The world is hazy, soft and ethereal. It still hurts, but in an abstract way. He doesn't hear the crank churning, barely acknowledges the minute increases of the strain exerted on his limbs. Sometimes he can't even feel it.
So when his shoulder pops it's a cruel surprise, flooding over him like ice, then searing through him like fire.
His instinct is to pull it in, draw it close to him, protect it, but the force on his body yields no give and he merely twitches in pain, his head flopping back and forth, the only part of his body free to express the torment.
When he wakes up, his throat is raw and his voice doesn't work right anymore. It hurts and suddenly feels as stretched as the rest of him.
He is shivering, though his body is wet and sticky.
For a moment, he forgets. He doesn't remember what happened. But then just the act of breathing aggravates his shoulder and his vision dims with it.
He's had a dislocated shoulder before, but not like this. Not with it over his head, pulled so taut that he can feel the bone resting unnaturally against his muscles and ligaments.
He had thought he was helpless before. But now the pain and the knowledge that, even freed, his arm would be useless, is overwhelming.
It suddenly fills him with despair and he can't stop himself from crying.
He doesn't care if anyone sees him. He doesn't care if he's sobbing when Dean comes. As long as Dean comes.
He sleeps more. He stops waking to its footfalls. He stops his thinking, his plotting, his hoping.
In fact, he hardly even knows what's happening until he's being pulled again, and he is wrenched from his sleep sobbing and screaming, crying and begging.
He never gets an answer. Just a hum and a laugh that lingers in his dreams.
"Please," Sam begs. "Please, stop."
His pride has left him, completely.
It doesn't care. It is no more sadistic and no more sympathetic. It is the same. Unchanged. Nearly unaffected, for better or for worse, by anything Sam does.

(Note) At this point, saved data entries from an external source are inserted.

(* ===== verification/Acpi.v ===== *)
(** * Cores: the ACPI tables and the per-core data (arch/x86_64/cores_generic.cc, inc/per_core_data.h)

    The number of cores and their interrupt controllers come from the MADT, found
    through the RSDP and the RSDT or XSDT in firmware memory. *)

From S2P Require Import Prelude External Address Heap.

(** ** Per-core data *)

Definition MAX_CORE_COUNT : Z := 256.

Record PerCoreData : Type := mkCore { core_id : Z; notification_generation : Z; apic_id : Z }.

Record CoreState : Type := mkCores { per_core_data : list PerCoreData; local_apic_mapping : Z }.

Definition num_cores (st : CoreState) : Z := Z.of_nat (length (per_core_data st)).

Definition cores_initialize (core_count : Z) (st : CoreState) : outcome CoreState :=
  if (core_count =? 0) || (core_count >? MAX_CORE_COUNT) then Kabort
  else Done (mkCores (map (fun i => mkCore (Z.of_nat i) 0 0) (seq 0 (Z.to_nat core_count)))
                     (local_apic_mapping st)).

(** [PerCoreData::get(core_id)]. *)
Definition core_get (id : Z) (st : CoreState) : outcome PerCoreData :=
  if id <? num_cores st then
    match per_core_data st !! Z.to_nat id with Some c => Done c | None => Kabort end
  else Kabort.

Definition core_update (id : Z) (f : PerCoreData -> PerCoreData) (st : CoreState) : outcome CoreState :=
  let* c := core_get id st in
  Done (mkCores (<[Z.to_nat id := f c]> (per_core_data st)) (local_apic_mapping st)).

Definition to_platform (id : Z) (st : CoreState) : outcome Z :=
  if id <? num_cores st then Done (u32 id) else Kabort.

(** [setup_cores_sev]: the count comes from the loader. *)
Definition setup_cores_sev (vp_count : Z) (st : CoreState) : outcome CoreState := cores_initialize vp_count st.

(** ** Tables *)

Section Acpi.
Context (mem : Z -> Z).

Definition SIZEOF_RSDP : Z := 20.
Definition SIZEOF_RSDP20 : Z := 36.
Definition SIZEOF_SDT_HEADER : Z := 36.
Definition SIZEOF_MADT : Z := 44.
Definition SIZEOF_LOGICAL_PROCESSOR : Z := 8.

(** Signatures as the loads of [verify_signature] see them. *)
Definition RSDP_SIGNATURE : Z := 0x2052545020445352.  (** "RSD PTR " *)
Definition RSDT_SIGNATURE : Z := 0x54445352.          (** "RSDT" *)
Definition XSDT_SIGNATURE : Z := 0x54445358.          (** "XSDT" *)
Definition MADT_SIGNATURE : Z := 0x43495041.          (** "APIC" *)

Definition verify_signature (n : nat) (header signature : Z) : bool := read_le mem header n =? signature.

Definition verify_checksum (ptr : Z) (size : nat) : bool :=
  fold_left (fun checksum i => u8 (checksum + mem (ptr + Z.of_nat i))) (seq 0 size) 0 =? 0.

(** The traversal collects what the callback is applied to: the APIC ids of the
    logical processors. *)
Fixpoint traverse_logical_processors (fuel : nat) (base size offset : Z) : outcome (list Z) :=
  if offset <? size then
    match fuel with
    | O => Hang
    | S fuel' =>
        let entry := base + offset in
        let type := u8 (mem entry) in
        let length := u8 (mem (entry + 1)) in
        let* rest := traverse_logical_processors fuel' base size (u64 (offset + length)) in
        Done (if (type =? 0) && (length >=? SIZEOF_LOGICAL_PROCESSOR) then u8 (mem (entry + 3)) :: rest else rest)
    end
  else Done [].

Definition sdt_length (h : Z) : Z := read_le mem (h + 4) 4.

Definition set_apic_ids (ids : list Z) (st : CoreState) : outcome CoreState :=
  let* r := ofold (fun (r : Z * CoreState) id =>
      let '(core, st) := r in
      let* st' := core_update core (fun c => mkCore (core_id c) (notification_generation c) id) st in
      Done (core + 1, st')) ids (0, st) in
  Done (snd r).

Definition parse_madt (fuel : nat) (madt_base : Z) (st : CoreState) : outcome CoreState :=
  let len := sdt_length madt_base in
  if negb (verify_checksum madt_base (Z.to_nat len)) then Kabort
  else
    let st1 := mkCores (per_core_data st) (read_le mem (madt_base + 36) 4) in
    let size := u64 (len - SIZEOF_MADT) in
    let* ids := traverse_logical_processors fuel (madt_base + SIZEOF_MADT) size 0 in
    let* st2 := cores_initialize (Z.of_nat (length ids)) st1 in
    let* ids2 := traverse_logical_processors fuel (madt_base + SIZEOF_MADT) size 0 in
    set_apic_ids ids2 st2.

Definition parse_entry (fuel : nat) (entry_pointer : Z) (st : CoreState) : outcome CoreState :=
  if entry_pointer =? 0 then Done st
  else if verify_signature 4 entry_pointer MADT_SIGNATURE then parse_madt fuel entry_pointer st
  else Done st.

(** [parse_rsdt] and [parse_xsdt]; the pointers have [w] bytes. *)
Definition parse_sdt (w : nat) (signature : Z) (fuel : nat) (base : Z) (st : CoreState) : outcome CoreState :=
  if negb (verify_signature 4 base signature) then Kabort
  else if negb (verify_checksum base (Z.to_nat (sdt_length base))) then Kabort
  else
    let sdt_entries := u64 (sdt_length base - SIZEOF_SDT_HEADER) / Z.of_nat w in
    ofold (fun st i => parse_entry fuel (read_le mem (base + SIZEOF_SDT_HEADER + Z.of_nat w * Z.of_nat i) w) st)
      (seq 0 (Z.to_nat sdt_entries)) st.

Definition parse_rsdt : nat -> Z -> CoreState -> outcome CoreState := parse_sdt 4 RSDT_SIGNATURE.
Definition parse_xsdt : nat -> Z -> CoreState -> outcome CoreState := parse_sdt 8 XSDT_SIGNATURE.

(** The candidates of [parse_acpi], and the loop over them with its [break] and
    [continue]. [found] is not used afterwards. *)
Definition rsdp_candidates : list Z := stride 0xE0000 16 (Z.to_nat 8191).

Fixpoint rsdp_search (fuel : nat) (candidates : list Z) (st : CoreState) : outcome CoreState :=
  match candidates with
  | [] => Done st
  | rsdp_base :: l =>
      if verify_signature 8 rsdp_base RSDP_SIGNATURE then
        if u8 (mem (rsdp_base + 15)) =? 0 then
          if negb (verify_checksum rsdp_base (Z.to_nat SIZEOF_RSDP)) then rsdp_search fuel l st
          else parse_rsdt fuel (read_le mem (rsdp_base + 16) 4) st
        else
          if negb (verify_checksum rsdp_base (Z.to_nat SIZEOF_RSDP20)) then rsdp_search fuel l st
          else parse_xsdt fuel (read_le mem (rsdp_base + 24) 8) st
      else rsdp_search fuel l st
  end.

Definition parse_acpi (fuel : nat) (st : CoreState) : outcome CoreState := rsdp_search fuel rsdp_candidates st.

End Acpi.

(** ** Specification of the MADT *)

(** The bytes [l] lie at [a]. *)
Definition bytes_at (mem : Z -> Z) (a : Z) (l : list Z) : Prop :=
  forall i b, l !! i = Some b -> u8 (mem (a + Z.of_nat i)) = b.

(** An entry: type, its own length, and the rest. *)
Definition entry_ok (e : list Z) : Prop :=
  exists ty rest, e = ty :: Z.of_nat (length e) :: rest /\ Z.of_nat (length e) < 256.

(** The APIC id of a logical processor entry. *)
Definition processor_of (e : list Z) : option Z :=
  match e with
  | ty :: _ :: _ :: id :: _ =>
      if (ty =? 0) && (Z.of_nat (length e) >=? SIZEOF_LOGICAL_PROCESSOR) then Some id else None
  | _ => None
  end.

Definition processors (es : list (list Z)) : list Z := omap processor_of es.

Lemma bytes_at_app mem a l1 l2 :
  bytes_at mem a (l1 ++ l2) -> bytes_at mem a l1 /\ bytes_at mem (a + Z.of_nat (length l1)) l2.
Proof.
  intros Hb. split.
  - intros i b Hi. apply Hb. by apply lookup_app_l_Some.
  - intros i b Hi. rewrite <- Z.add_assoc, <- Nat2Z.inj_add. apply Hb.
    rewrite lookup_app_r by lia. by replace (length l1 + i - length l1)%nat with i by lia.
Qed.

Section Facts.
Context (mem : Z -> Z).

(** One entry at the current offset. *)
Lemma traverse_step fuel base size offset e :
  entry_ok e -> bytes_at mem (base + offset) e -> offset < size ->
  traverse_logical_processors mem (S fuel) base size offset =
    (let* rest := traverse_logical_processors mem fuel base size (u64 (offset + Z.of_nat (length e))) in
     Done (match processor_of e with Some id => id :: rest | None => rest end)).
Proof.
  intros (ty & rest & He & Hlt) Hb Ho. cbn [traverse_logical_processors]. rewrite (proj2 (Z.ltb_lt _ _) Ho).
  assert (u8 (mem (base + offset)) = ty) as ->.
  { rewrite <- (Z.add_0_r (base + offset)). apply (Hb 0%nat). by rewrite He. }
  assert (u8 (mem (base + offset + 1)) = Z.of_nat (length e)) as ->.
  { apply (Hb 1%nat). by rewrite He at 1. }
  destruct (traverse_logical_processors mem fuel base size (u64 (offset + Z.of_nat (length e)))) as [r| |]; cbn; try done.
  f_equal. unfold processor_of.
  destruct ((ty =? 0) && (Z.of_nat (length e) >=? SIZEOF_LOGICAL_PROCESSOR)) eqn:E.
  - bool_to_prop. unfold SIZEOF_LOGICAL_PROCESSOR in *.
    destruct rest as [|b [|id rest]]; try (rewrite He in *; cbn [length] in *; lia).
    assert (u8 (mem (base + offset + 3)) = id) as ->; [|].
    { apply (Hb 3%nat). by rewrite He. }
    rewrite He at 1. subst ty. cbn [Z.eqb andb]. rewrite (proj2 (Z.geb_le _ _)) by lia. done.
  - rewrite He at 1. destruct rest as [|b [|id rest]]; try done. by rewrite E.
Qed.

(** The whole table. *)
Lemma traverse_entries es : forall fuel base size offset,
  Forall entry_ok es -> bytes_at mem (base + offset) (concat es) ->
  0 <= offset -> offset + Z.of_nat (length (concat es)) = size -> size < 2 ^ 64 -> (length es <= fuel)%nat ->
  traverse_logical_processors mem fuel base size offset = Done (processors es).
Proof.
  induction es as [|e es IH]; intros fuel base size offset Hok Hb H0 Hs Hlt Hf.
  - cbn in Hs. assert ((offset <? size) = false) as Hc by (apply Z.ltb_ge; lia).
    destruct fuel; cbn; by rewrite Hc.
  - inversion Hok as [|? ? He Hes]; subst. destruct fuel as [|fuel]; [cbn in Hf; lia|].
    cbn [concat] in *. apply bytes_at_app in Hb as [Hb1 Hb2]. rewrite length_app in *.
    assert (2 <= length e)%nat by (destruct He as (ty & rest & He & _); rewrite He; cbn; lia).
    rewrite (traverse_step _ _ _ _ e) by (done || lia). rewrite u64_small by (unfold is_u64; lia).
    rewrite IH; [cbn|done| |lia|lia|lia|cbn in Hf; lia].
    + by destruct (processor_of e).
    + by rewrite Z.add_assoc.
Qed.

Lemma core_update_eq id f st c :
  0 <= id -> per_core_data st !! Z.to_nat id = Some c ->
  core_update id f st = Done (mkCores (<[Z.to_nat id := f c]> (per_core_data st)) (local_apic_mapping st)).
Proof.
  intros H0 Hl. unfold core_update, core_get, num_cores. pose proof (lookup_lt_Some _ _ _ Hl).
  rewrite (proj2 (Z.ltb_lt _ _)) by lia. by rewrite Hl.
Qed.

(** The ids are stored in order, starting at core [length done]. *)
Lemma set_apic_ids_from ids : forall done_ apic,
  ofold (fun (r : Z * CoreState) id => let '(core, st) := r in
      let* st' := core_update core (fun c => mkCore (core_id c) (notification_generation c) id) st in
      Done (core + 1, st')) ids
    (Z.of_nat (length done_), mkCores (done_ ++ map (fun i => mkCore (Z.of_nat i) 0 0) (seq (length done_) (length ids))) apic)
  = Done (Z.of_nat (length done_ + length ids),
      mkCores (done_ ++ imap (fun i id => mkCore (Z.of_nat (length done_ + i)) 0 id) ids) apic).
Proof.
  induction ids as [|id ids IH]; intros d apic; cbn [ofold length seq map imap].
  - by rewrite Nat.add_0_r.
  - rewrite (core_update_eq _ _ _ (mkCore (Z.of_nat (length d)) 0 0)); [|lia|].
    + cbn [obind per_core_data local_apic_mapping core_id notification_generation]. rewrite Nat2Z.id.
      rewrite insert_app_r_alt, Nat.sub_diag by lia. cbn [insert list_insert].
      specialize (IH (d ++ [mkCore (Z.of_nat (length d)) 0 id]) apic).
      rewrite length_app, Nat.add_1_r in IH. cbn [length] in IH.
      rewrite <- !app_assoc in IH. cbn [app] in IH.
      replace (Z.of_nat (length d) + 1) with (Z.of_nat (S (length d))) by lia.
      rewrite Nat.add_0_r. etransitivity; [exact IH|]. f_equal. f_equal; [lia|]. f_equal. f_equal. f_equal.
      apply imap_ext. intros i x _. cbn. do 2 f_equal. lia.
    + cbn. rewrite Nat2Z.id. by apply list_lookup_middle.
Qed.

(** For a MADT with a correct checksum and entries that carry their own
    lengths, [parse_madt] comes back with one core for each logical processor
    entry, numbered in table order and with that entry's APIC id, and with the
    address of the local APIC; it stops the machine when there are none or more
    than 256. *)
Theorem parse_madt_cores fuel madt es st :
  let len := sdt_length mem madt in
  let ids := processors es in
  verify_checksum mem madt (Z.to_nat len) = true ->
  len = SIZEOF_MADT + Z.of_nat (length (concat es)) -> len < 2 ^ 32 ->
  Forall entry_ok es -> bytes_at mem (madt + SIZEOF_MADT) (concat es) -> (length es <= fuel)%nat ->
  parse_madt mem fuel madt st =
    if (Z.of_nat (length ids) =? 0) || (Z.of_nat (length ids) >? MAX_CORE_COUNT) then Kabort
    else Done (mkCores (imap (fun i id => mkCore (Z.of_nat i) 0 id) ids) (read_le mem (madt + 36) 4)).
Proof.
  intros len ids Hck Hlen Hlt Hok Hb Hf. unfold parse_madt. fold len. rewrite Hck. cbn [negb].
  rewrite u64_small by (unfold is_u64, SIZEOF_MADT in *; lia).
  rewrite (traverse_entries es); try done; [|by rewrite Z.add_0_r|lia|unfold SIZEOF_MADT in *; lia].
  cbn [obind]. fold ids. unfold cores_initialize.
  destruct ((Z.of_nat (length ids) =? 0) || (Z.of_nat (length ids) >? MAX_CORE_COUNT)); [done|].
  cbn [obind]. unfold set_apic_ids. cbn [local_apic_mapping]. rewrite Nat2Z.id.
  pose proof (set_apic_ids_from ids [] (read_le mem (madt + 36) 4)) as Hs. cbn [length app Nat.add] in Hs.
  change (Z.of_nat 0) with 0 in Hs. by rewrite Hs.
Qed.

(** An entry whose length byte is 0 is never passed: the traversal of the MADT
    does not come back, however long it runs. *)
Theorem madt_zero_length_hangs fuel base size offset :
  is_u64 offset -> offset < size -> mem (base + offset + 1) = 0 ->
  traverse_logical_processors mem fuel base size offset = Hang.
Proof.
  intros Ho Hlt Hz. induction fuel as [|fuel IH]; cbn [traverse_logical_processors];
    rewrite (proj2 (Z.ltb_lt _ _) Hlt); [done|].
  rewrite Hz. change (u8 0) with 0. rewrite Z.add_0_r, u64_small by done. by rewrite IH.
Qed.

End Facts.

(** A MADT with two processors at address 0x1000. *)
Definition example_entries : list (list Z) := [[0; 8; 0; 5; 1; 0; 0; 0]; [0; 8; 1; 7; 1; 0; 0; 0]].
Definition example_madt : list Z :=
  [0x41; 0x50; 0x49; 0x43; 60; 0; 0; 0; 1; 169] ++ replicate 26 0 ++ [0; 0; 0xe0; 0xfe; 0; 0; 0; 0] ++
  concat example_entries.
Definition example_acpi (a : Z) : Z := nth (Z.to_nat (a - 0x1000)) example_madt 0.

Lemma example_entries_ok : Forall entry_ok example_entries.
Proof. repeat constructor; do 2 eexists; split; reflexivity. Qed.

Lemma parse_madt_cores_witness :
  parse_madt example_acpi 2 0x1000 (mkCores [] 0) = Done (mkCores [mkCore 0 0 5; mkCore 1 0 7] 0xfee00000).
Proof.
  rewrite (parse_madt_cores example_acpi 2 0x1000 example_entries (mkCores [] 0)).
  - vm_compute. reflexivity.
  - vm_compute. reflexivity.
  - vm_compute. reflexivity.
  - vm_compute. reflexivity.
  - exact example_entries_ok.
  - intros i b Hi. do 16 (destruct i as [|i]; [injection Hi as <-; vm_compute; reflexivity|]). discriminate Hi.
  - cbn. lia.
Defined.

Lemma madt_zero_length_hangs_witness :
  traverse_logical_processors (fun _ => 0) 1000 0x102c 0x10 0 = Hang.
Proof.
  apply (madt_zero_length_hangs (fun _ => 0) 1000 0x102c 0x10 0); [unfold is_u64; lia|lia|reflexivity].
Defined.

That lack of response has begun to terrify Sam. Because he can't reason with something that doesn't respond to him. He can't explain something that doesn't seem to even interact with its victim. It makes no sense--nothing makes sense--and Sam can't take it.
"Please," Sam tries again, and his voice sounds pathetic, even to him. "Please."
When his other shoulder is pulled out of its socket, it's just as surprising, but he doesn't have the energy to scream like he did the first time, not that his voice would work anyway.
He feels like he's been here for years, though something inside of him figures it's only been a day.
He tries to shift, to move--anything. His body aches with the consistency of the pressure and yearns for any kind of reprieve.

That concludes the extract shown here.